Data shown START
Lemma set_channel_ok out b key pqMode expectFinish : inboxes_ok out b ->
  let '(_, b', out') := setHandshakeChannel key pqMode expectFinish b in inboxes_ok (out ++ out') b'.
Proof.
  intros H. unfold setHandshakeChannel.
  assert (exists b1 out', match is_map b !! key with Some p => (on_inbox p no_waiters b, refuse_all p channel_replaced b) | None => (b, []) end = (b1, out') /\
    inboxes_ok (out ++ out') b1) as (b1 & out' & -> & [H1 H2]).
  { destruct (is_map b !! key) as [p|]; do 2 eexists; (split; [reflexivity|]); [by apply close_ok|by rewrite app_nil_r]. }
  split; cbn.
  - intros l i [Hi|[Hl Hi]]%lookup_app_Some; [by apply H1|]. apply list_lookup_singleton_Some in Hi as [Hz <-].
    destruct (H2 l Hl) as [Ha Hh]. split; cbn; rewrite ?Ha, ?Hh; try done. by destruct expectFinish.
  - intros l Hl. rewrite length_app in Hl. cbn in Hl. apply H2. lia.
Qed.
Lemma clear_channel_ok out b key e (lease : option nat) : inboxes_ok out b ->
  let '(_, b', out') := clearHandshakeChannel key e lease b in inboxes_ok (out ++ out') b'.
Proof.
  intros H. unfold clearHandshakeChannel. destruct (is_map b !! key) as [current|]; [|by rewrite app_nil_r].
  destruct (match lease with Some _ => _ | None => _ end); [by rewrite app_nil_r|]. eapply map_irrelevant, close_ok, H.
Qed.
Lemma deliver_ok out b key payload lease : inboxes_ok out b ->
  let '(_, b', out') := deliverHandshakeFrame key payload lease b in inboxes_ok (out ++ out') b'.
Proof.
  intros H. unfold deliverHandshakeFrame. destruct (negb _); [by rewrite app_nil_r|].
  destruct (is_heap b !! lease) as [i|] eqn:Hi; [|by rewrite app_nil_r].
  pose proof (clear_channel_ok out b key surplus_frame (Some lease) H) as Hc.
  destruct (ib_nextStep i) as [step|] eqn:Hn; [|by destruct (clearHandshakeChannel _ _ _ _) as [[? ?] ?]].
  destruct (isHandshakePayloadForStep payload step (ib_pqMode i)) eqn:Hf; [|by destruct (clearHandshakeChannel _ _ _ _) as [[? ?] ?]].
  pose proof (proj1 H lease i Hi) as J. destruct (J) as [J1 J2 _ _].
  destruct (ib_waiters i) as [|w waiters] eqn:Hw; apply (inbox_change _ _ _ _ _ i H Hi);
    try (intros l Hl; cbn; by rewrite bool_decide_eq_false_2 by congruence);
    (eapply accept_frame_ok; [exact J|done|done|cbn; by rewrite bool_decide_eq_true_2|..]); cbn; rewrite ?bool_decide_eq_true_2 by done.
  - by rewrite J1, app_nil_r, app_assoc.
  - by rewrite Hw.
  - rewrite J1, !(J2 ltac:(done)), !app_nil_r. done.
  - intros _. by apply J2.
Qed.
Lemma recv_ok out b key lease waiter : inboxes_ok out b ->
  let '(b', out') := recv_frame key lease waiter b in inboxes_ok (out ++ out') b'.
Proof.
  intros H. unfold recv_frame. destruct (negb _); [by apply refusals_ok|]. destruct (is_heap b !! lease) as [i|] eqn:Hi; [|by apply refusals_ok].
  destruct (proj1 H lease i Hi) as [J1 J2 J3 J4]. destruct (ib_queue i) as [|frame queue] eqn:Hq.
  - apply (inbox_change _ _ _ _ _ i H Hi); [done|]. rewrite app_nil_r. split; cbn; rewrite ?Hq; done.
  - apply (inbox_change _ _ _ _ _ i H Hi); [intros l Hl; cbn; by rewrite bool_decide_eq_false_2 by congruence|].
    split; cbn; rewrite ?accepted_app, ?handed_app; cbn; rewrite ?bool_decide_eq_true_2, ?app_nil_r by done; try done.
    + by rewrite J1, <- app_assoc.
    + intros Hw. by specialize (J2 Hw).
Qed.
Lemma timeout_ok out b lease waiter : inboxes_ok out b -> let '(b', out') := step_timeout lease waiter b in inboxes_ok (out ++ out') b'.
Proof.
  intros H. unfold step_timeout. destruct (is_heap b !! lease) as [i|] eqn:Hi; [|by rewrite app_nil_r].
  case_bool_decide as Hw; [|by rewrite app_nil_r]. apply refusals_ok; [|done]. apply on_inbox_ok; [done|].
  intros i' Hi' [J1 J2 J3 J4]. split; cbn; try done. intros _. apply J2. rewrite Hi in Hi'. injection Hi' as <-. intros E. rewrite E in Hw. by apply elem_of_nil in Hw.
Qed.
Lemma inbox_step_ok out b ev : inboxes_ok out b -> let '(b', out') := inbox_step b ev in inboxes_ok (out ++ out') b'.
Proof.
  intros H. destruct ev as [key pqMode expectFinish|key lease|key payload lease|key lease waiter|lease waiter]; cbn.
  - pose proof (set_channel_ok out b key pqMode expectFinish H) as Hs. by destruct (setHandshakeChannel _ _ _ _) as [[? ?] ?].
  - pose proof (clear_channel_ok out b key channel_cleared lease H) as Hs. by destruct (clearHandshakeChannel _ _ _ _) as [[? ?] ?].
  - pose proof (deliver_ok out b key payload lease H) as Hs. by destruct (deliverHandshakeFrame _ _ _ _) as [[? ?] ?].
  - by apply recv_ok.
  - by apply timeout_ok.
Qed.
Lemma inbox_run_ok evs out b : inboxes_ok out b -> let '(b', out') := inbox_run evs b in inboxes_ok (out ++ out') b'.
Proof.
  revert out b. induction evs as [|ev evs IH]; intros out b H; cbn; [by rewrite app_nil_r|].
  pose proof (inbox_step_ok out b ev H) as H1. destruct (inbox_step b ev) as [b1 out1]. specialize (IH _ _ H1).
  destruct (inbox_run evs b1) as [b2 out2]. by rewrite app_assoc.
Qed.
Data shown END
Go through the data above and copy each line in which "match" appears.

- Output for this task -
  assert (exists b1 out', match is_map b !! key with Some p => (on_inbox p no_waiters b, refuse_all p channel_replaced b) | None => (b, []) end = (b1, out') /\
  destruct (match lease with Some _ => _ | None => _ end); [by rewrite app_nil_r|]. eapply map_irrelevant, close_ok, H.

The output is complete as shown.